═══ Listed entries ═══

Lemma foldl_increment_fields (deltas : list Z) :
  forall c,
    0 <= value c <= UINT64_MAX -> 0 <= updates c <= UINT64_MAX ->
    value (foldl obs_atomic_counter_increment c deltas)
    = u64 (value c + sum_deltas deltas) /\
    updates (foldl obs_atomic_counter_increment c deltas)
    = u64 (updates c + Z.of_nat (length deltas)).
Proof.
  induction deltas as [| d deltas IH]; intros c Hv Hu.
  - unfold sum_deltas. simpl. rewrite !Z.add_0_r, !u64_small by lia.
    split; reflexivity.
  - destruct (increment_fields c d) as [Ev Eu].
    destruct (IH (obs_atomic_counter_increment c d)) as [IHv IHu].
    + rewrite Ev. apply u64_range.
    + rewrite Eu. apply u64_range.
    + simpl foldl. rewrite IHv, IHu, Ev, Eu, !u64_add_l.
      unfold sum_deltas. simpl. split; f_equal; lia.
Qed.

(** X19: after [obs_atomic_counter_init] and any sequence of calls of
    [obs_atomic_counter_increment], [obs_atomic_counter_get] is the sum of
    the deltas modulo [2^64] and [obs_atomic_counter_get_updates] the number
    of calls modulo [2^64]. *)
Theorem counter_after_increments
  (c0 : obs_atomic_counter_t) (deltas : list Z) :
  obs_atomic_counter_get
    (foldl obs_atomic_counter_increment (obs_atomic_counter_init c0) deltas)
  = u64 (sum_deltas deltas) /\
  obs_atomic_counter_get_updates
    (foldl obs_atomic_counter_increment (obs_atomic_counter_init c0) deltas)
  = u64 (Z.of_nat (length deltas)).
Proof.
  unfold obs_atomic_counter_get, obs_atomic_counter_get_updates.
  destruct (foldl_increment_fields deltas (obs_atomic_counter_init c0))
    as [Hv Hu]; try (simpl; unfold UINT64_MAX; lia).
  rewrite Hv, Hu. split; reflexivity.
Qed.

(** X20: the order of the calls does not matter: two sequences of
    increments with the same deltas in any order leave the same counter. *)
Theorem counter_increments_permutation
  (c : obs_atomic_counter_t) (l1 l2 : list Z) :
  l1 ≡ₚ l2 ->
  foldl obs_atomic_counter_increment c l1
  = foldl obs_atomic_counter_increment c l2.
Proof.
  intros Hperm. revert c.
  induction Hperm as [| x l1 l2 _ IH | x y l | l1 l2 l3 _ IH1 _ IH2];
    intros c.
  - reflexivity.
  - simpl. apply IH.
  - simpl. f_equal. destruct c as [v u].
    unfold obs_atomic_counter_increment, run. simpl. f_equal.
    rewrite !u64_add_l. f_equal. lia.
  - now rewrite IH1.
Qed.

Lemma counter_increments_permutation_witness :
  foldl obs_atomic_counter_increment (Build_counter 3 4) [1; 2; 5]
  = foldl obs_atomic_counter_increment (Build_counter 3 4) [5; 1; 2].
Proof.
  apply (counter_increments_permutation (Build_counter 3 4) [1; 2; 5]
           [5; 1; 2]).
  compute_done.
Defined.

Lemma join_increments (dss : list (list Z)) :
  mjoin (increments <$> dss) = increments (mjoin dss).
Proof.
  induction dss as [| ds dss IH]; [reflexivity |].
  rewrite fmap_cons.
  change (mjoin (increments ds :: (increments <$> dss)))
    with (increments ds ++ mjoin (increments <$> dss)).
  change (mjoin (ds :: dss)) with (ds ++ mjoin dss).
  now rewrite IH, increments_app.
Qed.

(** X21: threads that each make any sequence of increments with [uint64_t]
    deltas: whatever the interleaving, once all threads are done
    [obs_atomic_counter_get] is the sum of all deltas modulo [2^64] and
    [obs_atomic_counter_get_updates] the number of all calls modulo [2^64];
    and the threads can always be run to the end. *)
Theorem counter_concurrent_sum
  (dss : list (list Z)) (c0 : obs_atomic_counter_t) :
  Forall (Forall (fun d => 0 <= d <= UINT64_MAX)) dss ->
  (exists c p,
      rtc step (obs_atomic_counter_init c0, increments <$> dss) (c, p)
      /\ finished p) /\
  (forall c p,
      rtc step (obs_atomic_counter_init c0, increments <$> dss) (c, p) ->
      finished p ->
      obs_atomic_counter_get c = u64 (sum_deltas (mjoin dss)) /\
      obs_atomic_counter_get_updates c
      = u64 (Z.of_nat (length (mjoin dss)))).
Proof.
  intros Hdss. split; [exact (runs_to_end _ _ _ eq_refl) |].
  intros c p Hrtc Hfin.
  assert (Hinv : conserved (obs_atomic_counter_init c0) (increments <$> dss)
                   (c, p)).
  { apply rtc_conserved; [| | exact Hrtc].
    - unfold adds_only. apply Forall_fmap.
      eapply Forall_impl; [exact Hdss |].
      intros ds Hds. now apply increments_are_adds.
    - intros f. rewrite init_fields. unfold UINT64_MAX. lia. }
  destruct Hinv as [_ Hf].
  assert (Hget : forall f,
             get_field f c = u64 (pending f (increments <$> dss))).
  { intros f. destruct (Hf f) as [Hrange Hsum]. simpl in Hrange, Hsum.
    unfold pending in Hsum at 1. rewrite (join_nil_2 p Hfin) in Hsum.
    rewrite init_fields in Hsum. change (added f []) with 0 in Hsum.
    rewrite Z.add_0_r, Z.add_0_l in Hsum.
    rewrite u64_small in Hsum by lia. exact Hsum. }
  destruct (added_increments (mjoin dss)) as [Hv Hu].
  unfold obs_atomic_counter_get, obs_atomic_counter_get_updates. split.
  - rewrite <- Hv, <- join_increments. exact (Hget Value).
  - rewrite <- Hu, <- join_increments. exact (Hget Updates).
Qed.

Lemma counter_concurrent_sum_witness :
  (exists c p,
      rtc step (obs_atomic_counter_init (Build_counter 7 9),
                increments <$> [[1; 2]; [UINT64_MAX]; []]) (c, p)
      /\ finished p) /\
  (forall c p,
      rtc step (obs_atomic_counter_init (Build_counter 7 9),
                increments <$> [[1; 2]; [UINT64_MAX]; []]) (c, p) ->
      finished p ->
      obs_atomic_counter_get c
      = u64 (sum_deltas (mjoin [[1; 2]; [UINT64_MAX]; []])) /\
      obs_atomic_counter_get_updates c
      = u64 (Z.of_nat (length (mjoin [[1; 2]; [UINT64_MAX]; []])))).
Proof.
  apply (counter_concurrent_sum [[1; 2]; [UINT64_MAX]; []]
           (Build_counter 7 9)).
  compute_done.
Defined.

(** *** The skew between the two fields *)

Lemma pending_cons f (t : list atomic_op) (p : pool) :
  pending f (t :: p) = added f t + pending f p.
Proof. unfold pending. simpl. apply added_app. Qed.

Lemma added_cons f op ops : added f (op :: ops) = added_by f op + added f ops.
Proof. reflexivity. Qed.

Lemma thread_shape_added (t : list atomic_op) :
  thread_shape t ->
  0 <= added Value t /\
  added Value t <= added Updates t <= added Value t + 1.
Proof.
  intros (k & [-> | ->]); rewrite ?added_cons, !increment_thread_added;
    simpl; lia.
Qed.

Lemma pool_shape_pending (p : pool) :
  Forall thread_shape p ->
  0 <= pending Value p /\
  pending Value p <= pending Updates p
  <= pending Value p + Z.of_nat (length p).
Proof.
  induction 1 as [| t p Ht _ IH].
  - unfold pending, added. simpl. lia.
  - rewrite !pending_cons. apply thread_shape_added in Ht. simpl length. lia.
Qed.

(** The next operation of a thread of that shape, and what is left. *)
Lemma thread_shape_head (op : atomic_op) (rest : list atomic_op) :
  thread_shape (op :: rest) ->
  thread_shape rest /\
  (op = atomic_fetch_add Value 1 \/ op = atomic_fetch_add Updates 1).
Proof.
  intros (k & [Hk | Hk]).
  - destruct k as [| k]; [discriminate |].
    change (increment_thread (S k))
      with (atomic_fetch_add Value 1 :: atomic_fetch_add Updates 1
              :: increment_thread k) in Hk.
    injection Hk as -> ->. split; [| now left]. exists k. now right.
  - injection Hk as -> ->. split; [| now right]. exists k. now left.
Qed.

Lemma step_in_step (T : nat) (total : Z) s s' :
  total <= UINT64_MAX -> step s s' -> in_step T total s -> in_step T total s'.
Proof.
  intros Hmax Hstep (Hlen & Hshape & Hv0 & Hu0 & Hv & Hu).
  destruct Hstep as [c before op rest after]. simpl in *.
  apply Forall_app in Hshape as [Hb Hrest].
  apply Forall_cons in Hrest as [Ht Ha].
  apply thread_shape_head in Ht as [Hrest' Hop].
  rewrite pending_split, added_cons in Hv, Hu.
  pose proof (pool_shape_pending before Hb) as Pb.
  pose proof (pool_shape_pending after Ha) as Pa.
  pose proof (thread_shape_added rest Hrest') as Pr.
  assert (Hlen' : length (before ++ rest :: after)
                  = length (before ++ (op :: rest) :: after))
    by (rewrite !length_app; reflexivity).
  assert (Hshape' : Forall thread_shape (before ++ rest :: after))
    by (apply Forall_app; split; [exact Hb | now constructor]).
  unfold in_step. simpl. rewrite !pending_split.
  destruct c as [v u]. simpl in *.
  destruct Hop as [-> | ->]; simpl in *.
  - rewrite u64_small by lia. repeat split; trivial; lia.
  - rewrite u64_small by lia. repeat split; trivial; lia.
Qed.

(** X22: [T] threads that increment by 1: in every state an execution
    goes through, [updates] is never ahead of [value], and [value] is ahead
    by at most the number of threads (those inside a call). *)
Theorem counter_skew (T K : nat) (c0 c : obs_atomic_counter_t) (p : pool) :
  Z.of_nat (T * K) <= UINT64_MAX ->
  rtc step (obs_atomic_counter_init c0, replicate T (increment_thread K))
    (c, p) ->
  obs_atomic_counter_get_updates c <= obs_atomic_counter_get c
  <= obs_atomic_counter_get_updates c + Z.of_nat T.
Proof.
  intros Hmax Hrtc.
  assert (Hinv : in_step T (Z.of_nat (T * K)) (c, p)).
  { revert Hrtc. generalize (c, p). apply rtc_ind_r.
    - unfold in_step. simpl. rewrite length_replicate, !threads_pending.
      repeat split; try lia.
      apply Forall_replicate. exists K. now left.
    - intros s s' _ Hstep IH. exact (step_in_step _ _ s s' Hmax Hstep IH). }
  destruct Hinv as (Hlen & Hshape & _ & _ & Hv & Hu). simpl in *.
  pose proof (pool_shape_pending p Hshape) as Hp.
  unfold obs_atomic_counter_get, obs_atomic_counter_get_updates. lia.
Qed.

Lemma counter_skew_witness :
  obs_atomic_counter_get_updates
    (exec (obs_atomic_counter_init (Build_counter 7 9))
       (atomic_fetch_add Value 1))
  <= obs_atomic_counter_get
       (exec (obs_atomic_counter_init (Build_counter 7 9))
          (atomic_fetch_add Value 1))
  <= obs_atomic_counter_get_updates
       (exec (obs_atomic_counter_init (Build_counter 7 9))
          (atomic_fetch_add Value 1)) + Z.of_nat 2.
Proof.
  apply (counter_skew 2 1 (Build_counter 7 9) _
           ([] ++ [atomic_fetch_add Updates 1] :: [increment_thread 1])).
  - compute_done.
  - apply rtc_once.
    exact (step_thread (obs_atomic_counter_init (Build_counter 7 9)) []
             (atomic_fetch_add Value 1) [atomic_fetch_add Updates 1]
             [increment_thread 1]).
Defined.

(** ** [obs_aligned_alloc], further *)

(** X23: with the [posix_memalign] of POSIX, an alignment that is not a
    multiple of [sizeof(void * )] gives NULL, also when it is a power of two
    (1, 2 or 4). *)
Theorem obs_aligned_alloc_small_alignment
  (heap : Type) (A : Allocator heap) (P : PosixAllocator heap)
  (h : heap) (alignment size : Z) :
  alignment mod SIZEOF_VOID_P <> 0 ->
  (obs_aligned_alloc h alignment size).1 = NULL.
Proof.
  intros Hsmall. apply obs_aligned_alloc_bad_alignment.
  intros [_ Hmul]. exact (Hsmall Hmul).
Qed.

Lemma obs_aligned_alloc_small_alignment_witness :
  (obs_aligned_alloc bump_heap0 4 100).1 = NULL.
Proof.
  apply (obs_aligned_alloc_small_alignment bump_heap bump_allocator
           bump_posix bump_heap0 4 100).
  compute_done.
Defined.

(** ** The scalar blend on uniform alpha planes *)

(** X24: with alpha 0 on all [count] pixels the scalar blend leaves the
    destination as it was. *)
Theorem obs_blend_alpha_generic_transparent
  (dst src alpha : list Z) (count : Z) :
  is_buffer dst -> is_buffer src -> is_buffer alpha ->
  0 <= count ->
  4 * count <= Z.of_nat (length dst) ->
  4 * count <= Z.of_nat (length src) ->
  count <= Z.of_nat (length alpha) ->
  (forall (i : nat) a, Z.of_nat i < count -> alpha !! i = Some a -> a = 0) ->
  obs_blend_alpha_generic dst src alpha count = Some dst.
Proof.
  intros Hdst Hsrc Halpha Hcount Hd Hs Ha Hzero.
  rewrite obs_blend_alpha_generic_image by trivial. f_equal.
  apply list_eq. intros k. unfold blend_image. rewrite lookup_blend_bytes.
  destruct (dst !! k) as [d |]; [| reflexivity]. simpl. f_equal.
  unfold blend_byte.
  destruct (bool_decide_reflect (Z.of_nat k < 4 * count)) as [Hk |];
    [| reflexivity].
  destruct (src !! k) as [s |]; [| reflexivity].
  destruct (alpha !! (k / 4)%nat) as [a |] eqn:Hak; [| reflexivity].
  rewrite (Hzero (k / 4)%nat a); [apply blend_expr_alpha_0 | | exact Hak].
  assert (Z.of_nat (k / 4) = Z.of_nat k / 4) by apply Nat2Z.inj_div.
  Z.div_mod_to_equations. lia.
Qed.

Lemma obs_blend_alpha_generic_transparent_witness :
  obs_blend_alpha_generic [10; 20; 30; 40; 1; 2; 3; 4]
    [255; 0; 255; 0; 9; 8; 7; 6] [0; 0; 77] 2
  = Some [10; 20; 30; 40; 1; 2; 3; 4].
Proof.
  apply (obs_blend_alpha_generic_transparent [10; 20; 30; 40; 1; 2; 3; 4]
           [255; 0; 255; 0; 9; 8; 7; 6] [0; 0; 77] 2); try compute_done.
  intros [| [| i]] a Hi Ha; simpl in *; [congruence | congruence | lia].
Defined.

═══
═══ Listed entries ═══

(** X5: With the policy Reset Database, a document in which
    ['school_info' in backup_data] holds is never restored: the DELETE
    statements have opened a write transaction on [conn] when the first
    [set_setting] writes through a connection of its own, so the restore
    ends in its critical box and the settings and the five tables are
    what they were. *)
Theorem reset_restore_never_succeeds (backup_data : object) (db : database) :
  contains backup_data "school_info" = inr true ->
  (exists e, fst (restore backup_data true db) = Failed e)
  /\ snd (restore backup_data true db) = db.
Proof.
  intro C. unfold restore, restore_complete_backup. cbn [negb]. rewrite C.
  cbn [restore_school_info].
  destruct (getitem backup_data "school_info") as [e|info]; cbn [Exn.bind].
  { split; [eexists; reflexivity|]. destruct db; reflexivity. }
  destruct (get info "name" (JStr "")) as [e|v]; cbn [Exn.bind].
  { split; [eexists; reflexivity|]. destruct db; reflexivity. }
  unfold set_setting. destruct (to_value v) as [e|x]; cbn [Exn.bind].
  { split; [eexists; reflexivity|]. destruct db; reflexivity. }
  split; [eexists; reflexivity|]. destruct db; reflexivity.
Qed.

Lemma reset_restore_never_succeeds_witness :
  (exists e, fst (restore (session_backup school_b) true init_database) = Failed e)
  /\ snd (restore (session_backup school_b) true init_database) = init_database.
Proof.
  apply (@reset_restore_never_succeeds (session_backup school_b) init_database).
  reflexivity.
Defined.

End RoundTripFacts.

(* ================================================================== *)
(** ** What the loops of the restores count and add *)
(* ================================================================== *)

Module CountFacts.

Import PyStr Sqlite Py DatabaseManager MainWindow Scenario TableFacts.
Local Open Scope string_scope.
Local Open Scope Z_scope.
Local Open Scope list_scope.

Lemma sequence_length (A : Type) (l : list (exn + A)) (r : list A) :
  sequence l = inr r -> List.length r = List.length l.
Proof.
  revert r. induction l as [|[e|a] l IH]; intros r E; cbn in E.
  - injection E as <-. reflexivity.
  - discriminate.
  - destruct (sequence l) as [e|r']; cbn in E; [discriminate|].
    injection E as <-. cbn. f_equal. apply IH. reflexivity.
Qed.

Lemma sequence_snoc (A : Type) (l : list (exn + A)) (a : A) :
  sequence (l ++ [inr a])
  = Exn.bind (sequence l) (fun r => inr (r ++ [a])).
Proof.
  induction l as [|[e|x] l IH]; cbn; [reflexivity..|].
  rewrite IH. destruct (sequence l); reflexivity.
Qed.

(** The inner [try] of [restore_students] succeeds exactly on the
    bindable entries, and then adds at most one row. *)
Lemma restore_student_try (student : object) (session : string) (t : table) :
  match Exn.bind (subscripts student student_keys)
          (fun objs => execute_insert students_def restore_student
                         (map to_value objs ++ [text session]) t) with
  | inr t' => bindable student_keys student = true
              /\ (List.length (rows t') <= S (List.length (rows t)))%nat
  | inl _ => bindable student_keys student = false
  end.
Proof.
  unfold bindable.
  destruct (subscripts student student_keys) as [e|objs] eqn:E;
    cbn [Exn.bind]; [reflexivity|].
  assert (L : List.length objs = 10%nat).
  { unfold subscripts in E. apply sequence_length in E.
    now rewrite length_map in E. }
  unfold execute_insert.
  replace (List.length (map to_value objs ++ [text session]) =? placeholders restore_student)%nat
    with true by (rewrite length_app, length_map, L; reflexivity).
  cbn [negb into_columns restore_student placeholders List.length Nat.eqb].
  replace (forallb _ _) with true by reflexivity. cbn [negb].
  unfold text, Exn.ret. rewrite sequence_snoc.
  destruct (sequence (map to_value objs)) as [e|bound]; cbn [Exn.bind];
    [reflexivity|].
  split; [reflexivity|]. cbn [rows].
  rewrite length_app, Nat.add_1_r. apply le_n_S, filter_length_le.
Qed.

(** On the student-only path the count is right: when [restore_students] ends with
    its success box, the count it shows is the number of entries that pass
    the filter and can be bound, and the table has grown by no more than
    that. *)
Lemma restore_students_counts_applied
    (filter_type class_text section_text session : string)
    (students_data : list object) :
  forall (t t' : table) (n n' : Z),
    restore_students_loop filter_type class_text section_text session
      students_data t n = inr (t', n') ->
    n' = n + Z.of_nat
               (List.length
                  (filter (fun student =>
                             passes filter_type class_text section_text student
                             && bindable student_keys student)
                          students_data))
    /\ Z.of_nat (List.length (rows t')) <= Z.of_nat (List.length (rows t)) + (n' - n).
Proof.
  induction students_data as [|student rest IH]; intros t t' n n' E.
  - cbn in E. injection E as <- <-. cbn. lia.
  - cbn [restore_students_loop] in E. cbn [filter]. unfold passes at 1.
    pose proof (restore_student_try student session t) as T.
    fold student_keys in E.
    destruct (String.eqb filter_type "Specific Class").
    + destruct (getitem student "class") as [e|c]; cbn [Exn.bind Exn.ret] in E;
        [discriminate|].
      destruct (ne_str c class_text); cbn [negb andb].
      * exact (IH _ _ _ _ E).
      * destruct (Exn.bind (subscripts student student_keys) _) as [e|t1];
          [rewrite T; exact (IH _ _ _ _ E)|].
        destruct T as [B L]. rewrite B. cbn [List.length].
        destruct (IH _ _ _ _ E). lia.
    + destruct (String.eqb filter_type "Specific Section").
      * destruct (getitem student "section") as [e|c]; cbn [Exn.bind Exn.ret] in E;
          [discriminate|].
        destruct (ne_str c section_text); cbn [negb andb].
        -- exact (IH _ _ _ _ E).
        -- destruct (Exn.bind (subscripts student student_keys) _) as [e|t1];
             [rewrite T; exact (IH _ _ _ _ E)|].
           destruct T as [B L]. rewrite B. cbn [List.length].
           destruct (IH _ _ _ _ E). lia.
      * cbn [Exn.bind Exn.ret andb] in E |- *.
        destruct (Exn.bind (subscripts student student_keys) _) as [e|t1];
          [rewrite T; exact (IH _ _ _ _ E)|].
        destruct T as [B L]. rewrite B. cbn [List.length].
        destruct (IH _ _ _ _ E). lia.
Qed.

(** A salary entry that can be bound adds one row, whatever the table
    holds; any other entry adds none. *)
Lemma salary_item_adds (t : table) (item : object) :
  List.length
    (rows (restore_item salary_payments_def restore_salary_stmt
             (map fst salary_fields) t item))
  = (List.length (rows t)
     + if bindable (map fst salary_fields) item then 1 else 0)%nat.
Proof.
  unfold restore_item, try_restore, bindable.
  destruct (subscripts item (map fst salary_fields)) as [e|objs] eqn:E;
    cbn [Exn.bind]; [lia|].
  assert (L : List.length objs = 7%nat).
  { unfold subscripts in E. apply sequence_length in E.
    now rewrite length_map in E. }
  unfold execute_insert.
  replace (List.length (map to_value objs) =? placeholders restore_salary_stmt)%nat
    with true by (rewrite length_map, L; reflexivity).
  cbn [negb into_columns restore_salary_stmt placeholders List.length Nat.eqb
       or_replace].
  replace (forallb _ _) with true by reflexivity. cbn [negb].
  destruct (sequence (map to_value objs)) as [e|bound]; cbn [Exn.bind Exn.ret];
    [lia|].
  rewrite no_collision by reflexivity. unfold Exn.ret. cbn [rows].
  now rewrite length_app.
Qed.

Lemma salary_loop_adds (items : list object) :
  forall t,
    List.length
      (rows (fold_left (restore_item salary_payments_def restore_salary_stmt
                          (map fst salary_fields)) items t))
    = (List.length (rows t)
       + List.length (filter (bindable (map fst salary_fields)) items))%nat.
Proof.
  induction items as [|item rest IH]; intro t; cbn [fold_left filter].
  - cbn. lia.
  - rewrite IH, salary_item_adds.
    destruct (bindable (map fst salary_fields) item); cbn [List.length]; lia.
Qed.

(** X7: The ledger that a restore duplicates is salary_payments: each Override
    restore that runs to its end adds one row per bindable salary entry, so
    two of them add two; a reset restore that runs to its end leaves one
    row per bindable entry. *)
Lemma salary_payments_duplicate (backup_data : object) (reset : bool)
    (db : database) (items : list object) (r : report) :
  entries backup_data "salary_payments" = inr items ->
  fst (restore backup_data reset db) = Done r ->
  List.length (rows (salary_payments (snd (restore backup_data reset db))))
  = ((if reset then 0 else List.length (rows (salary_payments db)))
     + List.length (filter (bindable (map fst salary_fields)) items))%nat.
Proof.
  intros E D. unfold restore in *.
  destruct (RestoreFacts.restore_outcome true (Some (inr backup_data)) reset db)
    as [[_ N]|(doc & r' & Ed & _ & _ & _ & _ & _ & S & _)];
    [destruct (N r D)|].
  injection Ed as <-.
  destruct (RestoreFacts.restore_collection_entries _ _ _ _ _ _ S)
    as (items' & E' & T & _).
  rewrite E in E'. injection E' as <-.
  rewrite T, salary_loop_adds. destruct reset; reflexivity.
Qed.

═══

== What you will do ==
On how many lines of the listing does the string "placeholders" appear? Only the number should be given.

== Solution below ==
4